---- DATA SUPPLIED
Lemma draw_submseteq {A} (n : nat) (pool : list A) (rng : list nat) :
  draw n pool rng ⊆+ pool.
Proof.
  revert pool rng. induction n as [|n IH]; intros pool rng; simpl.
  - apply submseteq_nil_l.
  - destruct (pool !! (hd 0 rng `mod` length pool)) as [x|] eqn:Hx.
    + etrans; [apply submseteq_skip, IH|].
      apply Permutation_submseteq. symmetry. by apply delete_Permutation.
    + apply submseteq_nil_l.
Qed.

Lemma sample_min {A} (cap : nat) (df : list A) (rng : list nat) :
  ∃ s, sample (Nat.min cap (length df)) df rng = Ok s ∧
       length s = Nat.min cap (length df) ∧ s ⊆+ df.
Proof.
  unfold sample. rewrite decide_False by lia.
  eexists. split; [done|]. split.
  - apply length_draw. lia.
  - apply draw_submseteq.
Qed.

(** C6.  For every cap, view and random source the sampler completes
    with exactly [min cap (length view)] rows that form a sub-multiset of
    the view: every sampled row is a row of the view, and no row of the
    view is used more often than it occurs there.  On the empty view the
    result is the empty list.  milestone4.py and app.py both sample with
    cap 1000. *)
Theorem geo_sample_size_and_membership `{Datetime} :
  (∀ cap view rng,
     ∃ s, Milestone4.geo_sample cap view rng = Ok s ∧
          length s = Nat.min cap (length view) ∧ s ⊆+ view) ∧
  (∀ cap rng, Milestone4.geo_sample cap [] rng = Ok []) ∧
  (∀ view rng,
     Milestone4.marker_data view rng = Milestone4.geo_sample 1000 view rng) ∧
  (∀ view rng,
     ∃ s, App.sample_map view rng = Ok s ∧
          length s = Nat.min 1000 (length view) ∧ s ⊆+ view).
Proof.
  split; [|split; [|split]].
  - intros cap [|r view] rng.
    + exists []. simpl. by rewrite Nat.min_0_r.
    + apply sample_min.
  - done.
  - done.
  - intros [|r view] rng.
    + by exists [].
    + apply (sample_min 1000).
Qed.

(** ** Sidebar options *)

Lemma sorted_Ok_elem_of (xs ys : list (option string)) (x : option string) :
  sorted xs = Ok ys → x ∈ ys ↔ x ∈ xs.
Proof.
  unfold sorted. destruct (dropna xs) as [|s strs] eqn:Hd.
  - by intros [= <-].
  - case_decide as Hnone; [done|]. intros [= <-].
    rewrite list_elem_of_fmap. setoid_rewrite merge_sort_Permutation.
    rewrite <- Hd. setoid_rewrite elem_of_dropna. split.
    + by intros (v & -> & Hv).
    + intros Hx. destruct x as [v|]; [by exists v | done].
Qed.

Lemma sorted_no_null (xs : list (option string)) :
  None ∉ xs →
  ∃ strs, sorted xs = Ok (Some <$> strs) ∧
          Sorted str_le strs ∧ strs ≡ₚ dropna xs.
Proof.
  intros Hnone. unfold sorted. destruct (dropna xs) as [|s strs] eqn:Hd.
  - exists []. destruct xs as [|[v|] xs]; [done| |].
    + discriminate Hd.
    + exfalso. apply Hnone. by left.
  - rewrite decide_False by done.
    exists (merge_sort str_le (s :: strs)). split; [done|]. split.
    + apply (Sorted_merge_sort _).
    + apply merge_sort_Permutation.
Qed.

Section Milestone4_sidebar.
Context `{Datetime}.
Import Milestone4.

Lemma sidebar_Ok (df : list Accident) (selected_state : string)
    (sb : Sidebar) :
  sidebar df selected_state = Ok sb →
  ∃ states,
    state_list df = Ok states ∧
    state_options sb = Some "All" :: states ∧
    weather_opts sb = weather_options df ∧
    if decide (selected_state ≠ "All")
    then ∃ cities, city_list df selected_state = Ok cities ∧
                   city_options sb = Some cities
    else city_options sb = None.
Proof.
  unfold sidebar. destruct (state_list df) as [states|e]; [|done].
  simpl. case_decide.
  - destruct (city_list df selected_state) as [cities|e]; [|done].
    simpl. intros [= <-]. exists states. simpl. repeat split. by exists cities.
  - simpl. intros [= <-]. exists states. by simpl.
Qed.

Lemma elem_of_weather_options (df : list Accident) (w : string) :
  w ∈ weather_options df ↔ ∃ r, r ∈ df ∧ Weather_Condition r = Some w.
Proof.
  unfold weather_options.
  rewrite elem_of_unique, elem_of_dropna, list_elem_of_fmap.
  split; intros (r & ? & ?); by exists r.
Qed.

(** The city options never fail on a loaded Dataset: its [City] column
    has no null cell. *)
Lemma city_list_loaded (csv : list RawRow) (selected_state : string) :
  ∃ cities, city_list (load_data csv) selected_state = Ok (Some <$> cities) ∧
            Sorted str_le cities.
Proof.
  unfold city_list.
  destruct (sorted_no_null
    (unique (City <$> loc (λ r, eq_scalar (State r) selected_state)
                        (load_data csv)))) as (cities & Hs & Hsorted & _).
  - rewrite elem_of_unique, list_elem_of_fmap. intros (r & Hnull & Hr).
    apply elem_of_loc in Hr as [_ Hr]. apply load_data_city in Hr as [c Hc].
    congruence.
  - by exists cities.
Qed.

(** C7.  When a state other than "All" is selected and the sidebar is
    drawn, the cities offered are exactly the [City] cells of the rows of
    that state: a value is offered if and only if some row of the Dataset
    has the selected state and that city. *)
Theorem city_options_follow_region (df : list Accident)
    (selected_state : string) (sb : Sidebar) :
  selected_state ≠ "All" →
  sidebar df selected_state = Ok sb →
  ∃ cities,
    city_options sb = Some cities ∧
    ∀ c, c ∈ cities ↔
         ∃ r, r ∈ df ∧ State r = Some selected_state ∧ City r = c.
Proof.
  intros Hne Hsb. apply sidebar_Ok in Hsb as (states & _ & _ & _ & Hc).
  rewrite decide_True in Hc by done. destruct Hc as (cities & Hlist & Hopt).
  exists cities. split; [done|]. intros c. unfold city_list in Hlist.
  rewrite (sorted_Ok_elem_of _ _ c Hlist), elem_of_unique, list_elem_of_fmap.
  split.
  - intros (r & -> & Hr). apply elem_of_loc in Hr as [Hs Hr].
    apply eq_scalar_true in Hs. by exists r.
  - intros (r & Hr & Hs & <-). exists r. split; [done|].
    apply elem_of_loc. split; [|done]. by apply eq_scalar_true.
Qed.

(** C10.  Whenever the sidebar is drawn, the weather options are exactly
    the non-null [Weather_Condition] values of the whole Dataset, with no
    regard to the state of the rows; and they are the same list whatever
    state is selected. *)
Theorem weather_options_ignore_region (df : list Accident)
    (selected_state : string) (sb : Sidebar) :
  sidebar df selected_state = Ok sb →
  (∀ w, w ∈ weather_opts sb ↔
        ∃ r, r ∈ df ∧ Weather_Condition r = Some w) ∧
  (∀ other_state sb', sidebar df other_state = Ok sb' →
                      weather_opts sb' = weather_opts sb).
Proof.
  intros Hsb. apply sidebar_Ok in Hsb as (states & _ & _ & Hw & _).
  split.
  - intros w. rewrite Hw. apply elem_of_weather_options.
  - intros s' sb' Hsb'. apply sidebar_Ok in Hsb' as (? & _ & _ & Hw' & _).
    congruence.
Qed.

End Milestone4_sidebar.

(** ** The load cache *)

Section Cache_properties.
Context {Key : Type} `{Countable Key} {Source Dataset : Type}.
Variable ingestion : Source → Key → Result Dataset.
Import CacheManager.

Local Abbreviation get_or_load := (get_or_load ingestion).
Local Abbreviation serve := (serve ingestion).

Lemma get_or_load_hit (src : Source) (k : Key) (c : Cache) (d : Dataset) :
  entries c !! k = Some d → get_or_load src k c = (Ok d, c).
Proof. intros Hk. unfold CacheManager.get_or_load. by rewrite Hk. Qed.

Lemma get_or_load_stores (src : Source) (k : Key) (c c' : Cache)
    (d : Dataset) :
  get_or_load src k c = (Ok d, c') → entries c' !! k = Some d.
Proof.
  unfold CacheManager.get_or_load.
  destruct (entries c !! k) as [d0|] eqn:Hk.
  - by intros [= <- <-].
  - destruct (ingestion src k) as [d0|e]; [|done].
    intros [= <- <-]. simpl. apply lookup_insert_eq.
Qed.

(** A request for any key keeps what is stored under [k], and does not
    read the source for [k] again. *)
Lemma get_or_load_keeps (src : Source) (k' k : Key) (c : Cache)
    (d : Dataset) :
  entries c !! k = Some d →
  entries (get_or_load src k' c).2 !! k = Some d ∧
  load_count k (get_or_load src k' c).2 = load_count k c.
Proof.
  intros Hk. unfold CacheManager.get_or_load.
  destruct (entries c !! k') as [d'|] eqn:Hk'; [done|].
  assert (Hne : k' ≠ k) by congruence.
  unfold load_count.
  destruct (ingestion src k') as [d'|e]; simpl;
    rewrite filter_cons, decide_False by done.
  - by rewrite lookup_insert_ne.
  - done.
Qed.

Lemma serve_keeps (requests : list (Source * Key)) (k : Key) (c : Cache)
    (d : Dataset) :
  entries c !! k = Some d →
  entries (serve requests c) !! k = Some d ∧
  load_count k (serve requests c) = load_count k c.
Proof.
  revert c. induction requests as [|[src k'] requests IH]; intros c Hk;
    [done|].
  unfold CacheManager.serve. simpl.
  destruct (get_or_load_keeps src k' k c d Hk) as [Hk1 Hcount].
  destruct (IH _ Hk1) as [Hk2 Hcount2]. split; [done|].
  unfold CacheManager.serve in Hcount2. by rewrite Hcount2.
Qed.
--------
EXERCISE DETAILS: Reproduce only this range: the first line of the data above through the line with "- destruct (pool", both included, exactly as written.

ANSWER SPACE:
Lemma draw_submseteq {A} (n : nat) (pool : list A) (rng : list nat) :
  draw n pool rng ⊆+ pool.
Proof.
  revert pool rng. induction n as [|n IH]; intros pool rng; simpl.
  - apply submseteq_nil_l.
  - destruct (pool !! (hd 0 rng `mod` length pool)) as [x|] eqn:Hx.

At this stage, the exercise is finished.